OSHA's cost estimates for hospitals and liquor stores contain both public- and private-sector employees. OSHA's cost for these two industries was split by multiplying them by the percentage of hospital and liquor store employees that are state and local government workers and the percentage that are private-sector employees. This allows for the correct allocation of the cost of these two industries to the private and public sectors. Data on state and local government workers for 1997 were obtained from the U.S. Bureau of the Census.48
Public-sector cost estimates for each State-Plan state were calculated by multiplying OSHA's total cost estimate for state and local governments by each State-Plan state's share of state and local government employment. Data on state and local government workers for 1997 were obtained from the Census Bureau.49 OSHA's total cost estimate for state and local governments was increased by the costs for State-Plan state hospital and state liquor stores that originally were in OSHA's private-sector cost estimates. The data for each State-Plan state were then multiplied by the adjustment factors (1.38 and 2.6) to calculate the low- and high-cost public-sector estimates.
Public-sector cost estimates for the five states that automatically adopt OSHA regulations were calculated by multiplying OSHA's average cost estimate per worker for State-Plan states by the total public-sector employment. The data for these five states were then multiplied by the adjustment factors (1.38 and 2.6) to calculate the low- and high-cost public-sector estimates.
Public-sector cost estimates for the 22 states that do not automatically adopt OSHA regulations were not calculated because it is far less certain what type of ergonomics rules or guidelines they may adopt.
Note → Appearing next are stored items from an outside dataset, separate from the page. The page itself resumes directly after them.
Lemma get_summary_run `{Externals} (s : AnalysisService) :
  let events := get_all_events (parser s) in
  let failures := filter is_failure events in
  exists s',
    AnalysisServiceImpl.get_summary s
    = (Return
         (mkSummary
            (len (filter is_test events))
            (len failures)
            (match events with
             | _ :: _ =>
                 PyNum.Float
                   (PrimFloat.mul (PyNum.truediv (len failures) (len events))
                                  (PyNum.float_of_int 100))
             | [] => PyNum.Int 0
             end)
            (Counter.most_common None (Counter.of_list (map class_name failures)))
            (Counter.most_common None (Counter.of_list (map test_name failures)))
            (mkCollectionInfo (collection_name (vector_store s))
                              (len (points (vector_store s))))),
       s')
    /\ parser s' = parser s
    /\ _indexed s' = _indexed s
    /\ points (vector_store s') = points (vector_store s).
Proof.
  cbn zeta. eexists. split; [| split; [| split]].
  - unfold AnalysisServiceImpl.get_summary, bind, gets. cbn. reflexivity.
  - reflexivity.
  - reflexivity.
  - reflexivity.
Qed.

(** C7. Over a log of exactly ten events, seven with status PASSED and three
    failures (status FAILED, level ERROR), [get_summary] returns
    [total_tests = 10], [total_failures = 3] and [failure_rate = 30.0]. *)
Theorem get_summary_seven_passed_three_failed `{Externals} (s : AnalysisService) :
  let events := get_all_events (parser s) in
  len events = 10%Z ->
  len (filter (fun e => String.eqb (status e) "PASSED") events) = 7%Z ->
  len (filter (fun e => String.eqb (status e) "FAILED"
                        && String.eqb (level e) "ERROR") events) = 3%Z ->
  exists summary s',
    AnalysisServiceImpl.get_summary s = (Return summary, s')
    /\ total_tests summary = 10%Z
    /\ total_failures summary = 3%Z
    /\ failure_rate summary = PyNum.Float 30%float.
Proof.
  cbn zeta. intros Hall Hpassed Hfailed.
  change (fun e => String.eqb (status e) "PASSED") with is_passed in Hpassed.
  change (fun e => String.eqb (status e) "FAILED" && String.eqb (level e) "ERROR")
    with is_failure in Hfailed.
  destruct (get_summary_run s) as [s' [Hrun _]]. cbn zeta in Hrun.
  eexists. exists s'. split; [exact Hrun |].
  cbn [total_tests total_failures failure_rate].
  assert (Htests : len (filter is_test (get_all_events (parser s))) = 10%Z).
  { unfold len in *. rewrite all_tests; [exact Hall | lia]. }
  split; [exact Htests |]. split; [exact Hfailed |].
  rewrite Hfailed, Hall.
  destruct (get_all_events (parser s)) as [| e0 rest]; [discriminate Hall |].
  vm_compute. reflexivity.
Qed.

Lemma get_summary_seven_passed_three_failed_witness :
  let s := AnalysisServiceImpl.__init__ (mkLogParser "test-events.jsonl" Demo.ten_events) in
  exists summary s',
    AnalysisServiceImpl.get_summary s = (Return summary, s')
    /\ total_tests summary = 10%Z
    /\ total_failures summary = 3%Z
    /\ failure_rate summary = PyNum.Float 30%float.
Proof.
  apply (get_summary_seven_passed_three_failed
           (AnalysisServiceImpl.__init__
              (mkLogParser "test-events.jsonl" Demo.ten_events)));
    reflexivity.
Defined.

(** ** The recommendation *)

Lemma prefix_refl (s : string) : String.prefix s s = true.
Proof.
  induction s as [| c s IH]; cbn; [reflexivity |].
  destruct (ascii_dec c c) as [_ | Hne]; [exact IH | now elim Hne].
Qed.

Lemma contains_refl (s : string) : PyStr.contains s s = true.
Proof.
  destruct s; cbn [PyStr.contains]; now rewrite prefix_refl.
Qed.

Lemma contains_app_l (needle a b : string) :
  PyStr.contains needle b = true -> PyStr.contains needle (a ++ b) = true.
Proof.
  intros Hb. induction a as [| c a IH]; cbn; [exact Hb |].
  rewrite IH. apply orb_true_r.
Qed.

Lemma contains_join_last (sep x : string) (l : list string) :
  PyStr.contains x (PyStr.join sep (l ++ [x])) = true.
Proof.
  unfold PyStr.join. induction l as [| a l IH]; cbn.
  - apply contains_refl.
  - destruct (l ++ [x])%list as [| b r] eqn:El.
    + now destruct l.
    + now do 2 apply contains_app_l.
Qed.

Lemma has_char_app (c : ascii) (a b : string) :
  has_char c (a ++ b) = has_char c a || has_char c b.
Proof.
  induction a as [| c' a IH]; cbn; [reflexivity |].
  now rewrite IH, orb_assoc.
Qed.

Lemma prefix_has_char (c : ascii) (needle : string) :
  forall hay, String.prefix needle hay = true ->
              has_char c needle = true -> has_char c hay = true.
Proof.
  induction needle as [| a needle IH]; intros hay Hp Hc;
    [discriminate Hc |].
  destruct hay as [| b hay]; cbn in Hp; [discriminate Hp |].
  destruct (ascii_dec a b) as [-> | _]; [| discriminate Hp].
  cbn in Hc |- *. apply orb_true_iff in Hc as [Hc | Hc].
  - now rewrite Hc.
  - rewrite (IH hay Hp Hc). apply orb_true_r.
Qed.

Lemma contains_has_char (c : ascii) (needle hay : string) :
  PyStr.contains needle hay = true ->
  has_char c needle = true -> has_char c hay = true.
Proof.
  intros Hin Hc. induction hay as [| b hay IH]; cbn in Hin.
  - rewrite orb_false_r in Hin. now apply (prefix_has_char c needle).
  - apply orb_true_iff in Hin as [Hp | Hr].
    + now apply (prefix_has_char c needle).
    + cbn. rewrite (IH Hr). apply orb_true_r.
Qed.

Lemma has_char_join (c : ascii) (sep : string) (l : list string) :
  has_char c sep = false ->
  Forall (fun part => has_char c part = false) l ->
  has_char c (PyStr.join sep l) = false.
Proof.
  intros Hsep Hall. unfold PyStr.join.
  induction Hall as [| a l Ha Hl IH]; cbn; [reflexivity |].
  destruct l as [| b r]; [exact Ha |].
  now rewrite !has_char_app, Ha, Hsep, IH.
Qed.

Lemma has_char_uint (d : Decimal.uint) :
  has_char check_mark_byte (NilEmpty.string_of_uint d) = false.
Proof. induction d; cbn; auto. Qed.

Lemma has_char_of_int (n : Z) :
  has_char check_mark_byte (PyStr.of_int n) = false.
Proof.
  unfold PyStr.of_int, NilZero.string_of_int.
  destruct (Z.to_int n) as [d | d]; unfold NilZero.string_of_uint;
    destruct d; cbn; auto using has_char_uint.
Qed.

Lemma has_char_recurring (n : Z) :
  has_char check_mark_byte (Guidance.recurring n) = false.
Proof.
  unfold Guidance.recurring.
  rewrite !has_char_app, has_char_of_int. reflexivity.
Qed.

Lemma In_existsb (x : string) (l : list string) :
  In x l <-> existsb (String.eqb x) l = true.
Proof.
  rewrite existsb_exists. split.
  - intros Hin. exists x. split; [exact Hin | apply String.eqb_refl].
  - intros [y [Hin Heq]]. apply String.eqb_eq in Heq. now subst.
Qed.

Lemma is_text_guidance_recurring (n : Z) :
  is_text_guidance (Guidance.recurring n) = false.
Proof. reflexivity. Qed.

Lemma recurring_not_text_guidance (n : Z) :
  String.eqb Guidance.timeout (Guidance.recurring n) = false
  /\ String.eqb Guidance.locator (Guidance.recurring n) = false
  /\ String.eqb Guidance.assertion (Guidance.recurring n) = false.
Proof. repeat split. Qed.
These states could adopt OSHA's ergonomics regulations, publish their own less burdensome rules, or develop voluntary guidelines. The example estimates for Delaware and Texas are based on the same methodology that is used to calculate the costs for the five states that automatically adopt OSHA rules and are provided to illustrate the range of potential costs for these states.
1. See Federal Register, Vol. 65, No. 100 (May 23, 2000), p. 33263. The notice also states that OSHA's economic analysis failed to account for the costs imposed on railroads and the United States Postal Service. For the proposed Ergonomics Program rule, see Federal Register, Vol. 64, No. 255 (November 23, 1999), p. 65768.
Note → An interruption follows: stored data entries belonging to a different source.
(** A target with three stories (an image, an empty video, an unsupported
    type) and two recent posts (an image and a two-item carousel). *)
Definition media_gateway : gateway :=
  mkGateway (fun _ => true) (fun _ => ClientOk)
    (fun _ => GOk 42) (fun _ => GOk 42) (fun _ => GOk 42)
    (fun _ => GOk [mkStory 11 1 None; mkStory 12 2 None; mkStory 13 3 None])
    (fun _ _ => GOk [mkMedia 21 1 (Some (at_time 2024 8 5 12 0)) [];
                     mkMedia 22 8 (Some (at_time 2024 8 5 11 0))
                       [mkResource 31 1; mkResource 32 2]])
    (fun pk => if pk =? 12 then GOk [] else GOk [Byte.x01; Byte.x02; Byte.x03]).

End MoreScenarios.

Import MoreScenarios.

(** * Theorems *)

(** ** Helper lemmas *)

Section QLemmas.
Local Open Scope Q_scope.

Lemma py_min_Qmin (a b : Q) : py_min a b = Qmin a b.
Proof.
  unfold py_min, Qmin, GenericMinMax.gmin.
  destruct (Qle_bool a b) eqn:E; simpl.
  - apply Qle_bool_iff in E; rewrite Qle_alt in E. destruct (a ?= b); congruence.
  - assert (N : ~ a <= b) by (intro H; apply Qle_bool_iff in H; congruence).
    rewrite Qle_alt in N. destruct (a ?= b); try reflexivity; exfalso; apply N; discriminate.
Qed.

Lemma py_max_Qmax (a b : Q) : py_max a b = Qmax a b.
Proof.
  unfold py_max, Qmax, GenericMinMax.gmax.
  destruct (Qle_bool b a) eqn:E; simpl.
  - apply Qle_bool_iff in E.
    destruct (a ?= b) eqn:C; try reflexivity.
    apply Qlt_alt in C. exfalso. apply (Qlt_not_le a b); assumption.
  - assert (N : ~ b <= a) by (intro H; apply Qle_bool_iff in H; congruence).
    apply Qnot_le_lt in N. rewrite Qlt_alt in N.
    destruct (a ?= b); congruence.
Qed.

Lemma health_score_mark_account_used_acc settings now success acc :
  health_score (mark_account_used_acc settings now success acc)
  = health_score (update_health_score acc success).
Proof.
  unfold mark_account_used_acc.
  destruct success; simpl;
    destruct (_ <=? _); reflexivity.
Qed.

Lemma Qmax_step (h : Q) (z : Z) :
  h == inject_Z z -> Qmax 0 (h - 5) == inject_Z (Z.max 0 (z - 5)).
Proof.
  intro H.
  assert (E : h - 5 == inject_Z (z - 5)).
  { rewrite H. unfold Z.sub. rewrite inject_Z_plus. reflexivity. }
  destruct (Z.max_spec 0 (z - 5)) as [[Hlt Hm] | [Hle Hm]]; rewrite Hm.
  - rewrite Q.max_r; [exact E |].
    rewrite E. change 0 with (inject_Z 0). rewrite <- Zle_Qle. lia.
  - rewrite Q.max_l; [reflexivity |].
    rewrite E. change 0 with (inject_Z 0). rewrite <- Zle_Qle. lia.
Qed.

End QLemmas.

Lemma nth_error_replace_nth_same {A} (l : list A) i x y :
  nth_error l i = Some y -> nth_error (replace_nth l i x) i = Some x.
Proof.
  revert i; induction l as [| a l IH]; intros [| i] H; simpl in *; try discriminate.
  - reflexivity.
  - apply IH; assumption.
Qed.

Lemma nth_error_replace_nth_other {A} (l : list A) i j x :
  j <> i -> nth_error (replace_nth l i x) j = nth_error l j.
Proof.
  revert i j; induction l as [| a l IH]; intros [| i] [| j] H; simpl; try reflexivity.
  - congruence.
  - apply IH. lia.
Qed.

(** ** C5: the health-score rule *)

(** C5. On success the health score becomes [min(100, h + 1)] and
    [total_errors] is unchanged; on failure it becomes [max(0, h - 5)] and
    [total_errors] grows by one. Starting from 100, after [N] failed
    [mark_account_used] calls the health score is [max(0, 100 - 5N)]. *)
Theorem health_score_update_rule :
  forall (settings : Settings) (now : datetime) (acc : InstagramAccount) (N : nat),
    health_score (update_health_score acc true) = Qmin 100 (health_score acc + 1)
    /\ total_errors (update_health_score acc true) = total_errors acc
    /\ health_score (update_health_score acc false) = Qmax 0 (health_score acc - 5)
    /\ total_errors (update_health_score acc false) = total_errors acc + 1
    /\ (health_score
          (Nat.iter N (mark_account_used_acc settings now false) (set_health acc 100))
        == inject_Z (Z.max 0 (100 - 5 * Z.of_nat N)))%Q.
Proof.
  intros settings now acc N.
  split; [apply py_min_Qmin |].
  split; [reflexivity |].
  split; [apply py_max_Qmax |].
  split; [reflexivity |].
  induction N as [| N IH].
  - reflexivity.
  - simpl Nat.iter.
    rewrite health_score_mark_account_used_acc. simpl health_score.
    rewrite py_max_Qmax.
    rewrite (Qmax_step _ _ IH).
    apply inject_Z_injective. lia.
Qed.

(** ** C6: [mark_account_used] *)

(** C6. [mark_account_used] on the account at position [i] sets
    [last_used] to now, adds one to [operations_today] and to
    [total_operations], applies [update_health_score], moves the account to
    COOLDOWN when [operations_today] reaches the daily limit, leaves the
    other accounts alone and writes the pool file. *)
Theorem mark_account_used_effects :
  forall (settings : Settings) (now : datetime) (i : nat) (success : bool)
         (p : AccountPool.pool) (acc : InstagramAccount),
    nth_error (accounts p) i = Some acc ->
    let p' := mark_account_used settings now i success p in
    exists acc',
      nth_error (accounts p') i = Some acc'
      /\ last_used acc' = Some now
      /\ operations_today acc' = operations_today acc + 1
      /\ total_operations acc' = total_operations acc + 1
      /\ health_score acc' = health_score (update_health_score acc success)
      /\ total_errors acc' = total_errors (update_health_score acc success)
      /\ status acc' = (if max_daily_operations_per_account settings
                              <=? operations_today acc + 1
                        then COOLDOWN else status acc)
      /\ (forall j, j <> i -> nth_error (accounts p') j = nth_error (accounts p) j)
      /\ saved p' = saved p ++ [accounts p'].
Proof.
  intros settings now i success p acc Hacc p'.
  exists (mark_account_used_acc settings now success acc).
  unfold p', mark_account_used, update_account. rewrite Hacc. simpl.
  split; [eapply nth_error_replace_nth_same; eassumption |].
  unfold mark_account_used_acc.
  destruct success; simpl;
    destruct (max_daily_operations_per_account settings <=? operations_today acc + 1);
    simpl; repeat split; try reflexivity;
    intros j Hj; apply nth_error_replace_nth_other; assumption.
Qed.

Lemma mark_account_used_effects_witness :
  nth_error (accounts (pool_of [fresh_account])) 0 = Some fresh_account
  /\ exists acc',
       nth_error (accounts (mark_account_used default_settings now0 0 false
                              (pool_of [fresh_account]))) 0 = Some acc'
       /\ last_used acc' = Some now0.
Proof.
  split; [reflexivity |].
  destruct (mark_account_used_effects default_settings now0 0 false
              (pool_of [fresh_account]) fresh_account eq_refl)
    as [acc' [H1 [H2 _]]].
  exists acc'. split; assumption.
Defined.

(** ** C1: no ineligible account is handed out *)

(** C1 (code_bug). The only account of the pool is ACTIVE but was used one
    minute ago, so [is_available] rejects it; [get_available_account]
    returns it anyway through its "force an ACTIVE account" fallback. *)
Theorem get_available_account_fallback_ineligible :
  is_available now0 cooling_account = false
  /\ available_from now0 0 [cooling_account] = []
  /\ get_available_account_obj default_settings now0 (pool_of [cooling_account])
     = Some cooling_account.
Proof. repeat split; vm_compute; reflexivity. Qed.

(** ** C10: an invalid username touches nothing *)

(** C10. With an empty or non-[str] username, [collect_user_media] returns
    a failed result and the pool comes back unchanged: no account chosen,
    no account field changed, no write of the pool file. *)
Theorem collect_user_media_invalid_username_frame :
  forall (gw : gateway) (settings : Settings) (now : datetime) (user : pyarg)
         (include_stories include_feed : bool) (max_feed_posts : Z)
         (p : AccountPool.pool),
    (user = PyStr EmptyString \/ exists b, user = PyOther b) ->
    exists r,
      collect_user_media gw settings now user include_stories include_feed
        max_feed_posts p = (Ret r, p)
      /\ cr_success r = false.
Proof.
  intros gw settings now user st fd mx p H.
  exists (failed user None InvalidUsername). split; [| reflexivity].
  destruct H as [-> | [b ->]]; reflexivity.
Qed.

Lemma collect_user_media_invalid_username_frame_witness :
  (PyStr EmptyString = PyStr EmptyString
   \/ exists b, PyStr EmptyString = PyOther b)
  /\ exists r,
      collect_user_media ok_gateway default_settings now0 (PyStr EmptyString)
        true true 10 (pool_of [fresh_account])
      = (Ret r, pool_of [fresh_account])
      /\ cr_success r = false.
Proof.
  split; [left; reflexivity |].
  apply collect_user_media_invalid_username_frame. left; reflexivity.
Defined.

(** ** C2: the score and the choice among eligible accounts *)

Section MaxBy.
Local Open Scope Q_scope.
Context {A : Type} (key : A -> Q).



End MaxBy.

Lemma available_from_spec (now : datetime) (l : list InstagramAccount) (k i : nat)
    (acc : InstagramAccount) :
  In (i, acc) (available_from now k l)
  <-> exists j, i = (k + j)%nat /\ nth_error l j = Some acc /\ is_available now acc = true.
Proof.
  revert k; induction l as [| a l IH]; intro k; simpl.
  - split; [tauto |]. intros [[| j] [_ [H _]]]; discriminate.
  - destruct (is_available now a) eqn:Ha; simpl; rewrite ?IH; split.
    + intros [H | [j [-> [Hj Hv]]]].
      * injection H as <- <-. exists O. repeat split; [lia | assumption].
      * exists (S j). repeat split; [lia | assumption | assumption].
    + intros [[| j] [-> [Hj Hv]]]; simpl in Hj.
      * injection Hj as <-. left. f_equal. lia.
      * right. exists j. repeat split; [lia | assumption | assumption].
    + intros [j [-> [Hj Hv]]]. exists (S j). repeat split; [lia | assumption | assumption].
    + intros [[| j] [-> [Hj Hv]]]; simpl in Hj.
      * injection Hj as <-. congruence.
      * exists j. repeat split; [lia | assumption | assumption].
Qed.





(** ** C7: the feed window and the recency scan *)

Lemma collect_feed_posts_safe_eq (gw : gateway) (now : datetime) (user_id max_posts : Z)
    (p : AccountPool.pool) :
  _collect_feed_posts_safe gw now user_id max_posts p
  = (Ret (scan_recent max_posts (to_us now - hours_us 24) 0
            (match gw_user_medias gw user_id (Z.min (max_posts * 5) 50) with
             | GOk l => l
             | GErr _ => []
             end)), p).
Proof.
  unfold _collect_feed_posts_safe, try_except, bind, _random_delay, ret.
  destruct (gw_user_medias gw user_id (Z.min (max_posts * 5) 50)) as [l |]; [| reflexivity].
  destruct l; reflexivity.
Qed.

Lemma scan_recent_spec (max_posts thr : Z) (l : list media) (count : Z) :
  0 <= count < max_posts ->
  exists rest,
    l = scan_recent max_posts thr count l ++ rest
    /\ Forall (fun m => is_recent thr m = true) (scan_recent max_posts thr count l)
    /\ count + Z.of_nat (List.length (scan_recent max_posts thr count l)) <= max_posts
    /\ (count + Z.of_nat (List.length (scan_recent max_posts thr count l)) < max_posts ->
        match rest with [] => True | m :: _ => is_recent thr m = false end).
Proof.
  revert count; induction l as [| m r IH]; intros count Hc; simpl.
  - exists []. repeat split; [constructor | lia].
  - idtac.
    destruct (media_taken_at m) as [t |] eqn:Ht.
    2: { exists (m :: r). simpl. repeat split; [constructor | lia |].
         intros _. unfold is_recent. rewrite Ht. reflexivity. }
    destruct (thr <=? to_us t) eqn:Hthr.
    2: { exists (m :: r). simpl. repeat split; [constructor | lia |].
         intros _. unfold is_recent. rewrite Ht. exact Hthr. }
    assert (Hm : is_recent thr m = true) by (unfold is_recent; rewrite Ht; exact Hthr).
    destruct (max_posts <=? count + 1) eqn:Hmax.
    + apply Z.leb_le in Hmax. exists r. simpl.
      repeat split; [constructor; [exact Hm | constructor] | lia | lia].
    + apply Z.leb_gt in Hmax.
      destruct (IH (count + 1) ltac:(lia)) as [rest [Hl [Hf [Hlen Hstop]]]].
      exists rest. cbn [List.length]. rewrite Nat2Z.inj_succ.
      repeat split.
      * simpl. f_equal. exact Hl.
      * constructor; assumption.
      * lia.
      * intro H. apply Hstop. lia.
Qed.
2. Including the costs imposed on railroads ($9 million per year) and the United States Postal Service ($82 million per year) raises the total cost to $4.8 billion per year.
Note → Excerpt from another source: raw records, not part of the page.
(** * Loftwing, CLoftwing/time.c: the monotonic microsecond clock [getTimeUsec]

    A shallow embedding of [Sources/CLoftwing/src/time.c] and of its copy
    [Sources/CLoftwing/time.c], with the properties of the conversion
    arithmetic, of the failure paths, of the frequency cache and of the
    build-time platform selection.

    Conventions.
    - A 64-bit C integer is a [Z]; every arithmetic operation writes its
      wrap-around out ([Int64.wrap], [UInt64.wrap]).  Division by zero, and
      the one signed quotient that does not fit, are traps ([exec]).
    - Operating-system primitives are inputs: what each of them answers
      during one call of [getTimeUsec] is a field of a record.
    - The [static] frequency cache is threaded explicitly: a call takes the
      value of the cache before it and gives the value after it. *)

From Stdlib Require Import ZArith Lia List Sorted.
From stdpp Require Import base relations gmap strings.
Import ListNotations.

#[local] Open Scope Z_scope.

(** ** Outcome of evaluating a C expression *)

Inductive trap : Type :=
| DivideByZero
| DivideOverflow.

Inductive exec (A : Type) : Type :=
| Ok (a : A)
| Trap (t : trap).

Arguments Ok {A} a.
Arguments Trap {A} t.

Definition exec_bind {A B : Type} (m : exec A) (k : A -> exec B) : exec B :=
  match m with
  | Ok a => k a
  | Trap t => Trap t
  end.

Notation "'let*' x ':=' m 'in' k" :=
  (exec_bind m (fun x => k))
  (at level 10, x name, m at level 100, k at level 200, only parsing).

(** ** 64-bit machine integers *)

Module Int64.

Definition modulus : Z := 2 ^ 64.
Definition min_signed : Z := - 2 ^ 63.
Definition max_signed : Z := 2 ^ 63 - 1.

Definition in_range (z : Z) : Prop := min_signed <= z <= max_signed.

(** The value an [int64_t] holds after the mathematical result [z] has
    been reduced modulo [2^64] (two's complement). *)
Definition wrap (z : Z) : Z := (z - min_signed) mod modulus + min_signed.

Definition add (a b : Z) : Z := wrap (a + b).
Definition mul (a b : Z) : Z := wrap (a * b).

(** C's [/] and [%] truncate towards zero: [Z.quot] and [Z.rem]. *)
Definition div (a b : Z) : exec Z :=
  if b =? 0 then Trap DivideByZero
  else if (a =? min_signed) && (b =? -1) then Trap DivideOverflow
  else Ok (Z.quot a b).

Definition rem (a b : Z) : exec Z :=
  if b =? 0 then Trap DivideByZero
  else if (a =? min_signed) && (b =? -1) then Trap DivideOverflow
  else Ok (Z.rem a b).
4. There are more than two federal requirements for a state to become a State-Plan state. These two are the most relevant for this discussion. For other requirements, see P.L. 91-596, Section 18, available at http://www.osha-slc.gov/OshAct_data/OSHACT.html#18.
7. The Inspector General for the U.S. Department of Labor has identified six of these states as having acceptable public-sector OSH legislation and programs. See U.S. Department of Labor, Office of Inspector General, Office of Audit, "Evaluating the Status of Occupational Safety and Health Coverage of State and Local Government Workers in Federal OSHA States," Report No. 05-00-001-10-001, February 9, 2000.
10. Bureau of Labor Statistics, "Lost-Worktime Injuries and Illnesses: Characteristics and Resulting Time Away from Work, 1998." This is the decline in the rate per 1,000 workers for sprains, strains, tears, carpal tunnel syndrome, and tendinitis.
12. This estimate also does not include the cost of the rule on railroads and the United States Postal Service. See Occupational Safety and Health Administration, "Preliminary Economic Analysis and Initial Regulatory Flexibility Analysis for the Proposed Ergonomics Program Standard," Chapter V, at http://www.osha-slc.gov/ergonomics-standard/tables/Chapter5.html.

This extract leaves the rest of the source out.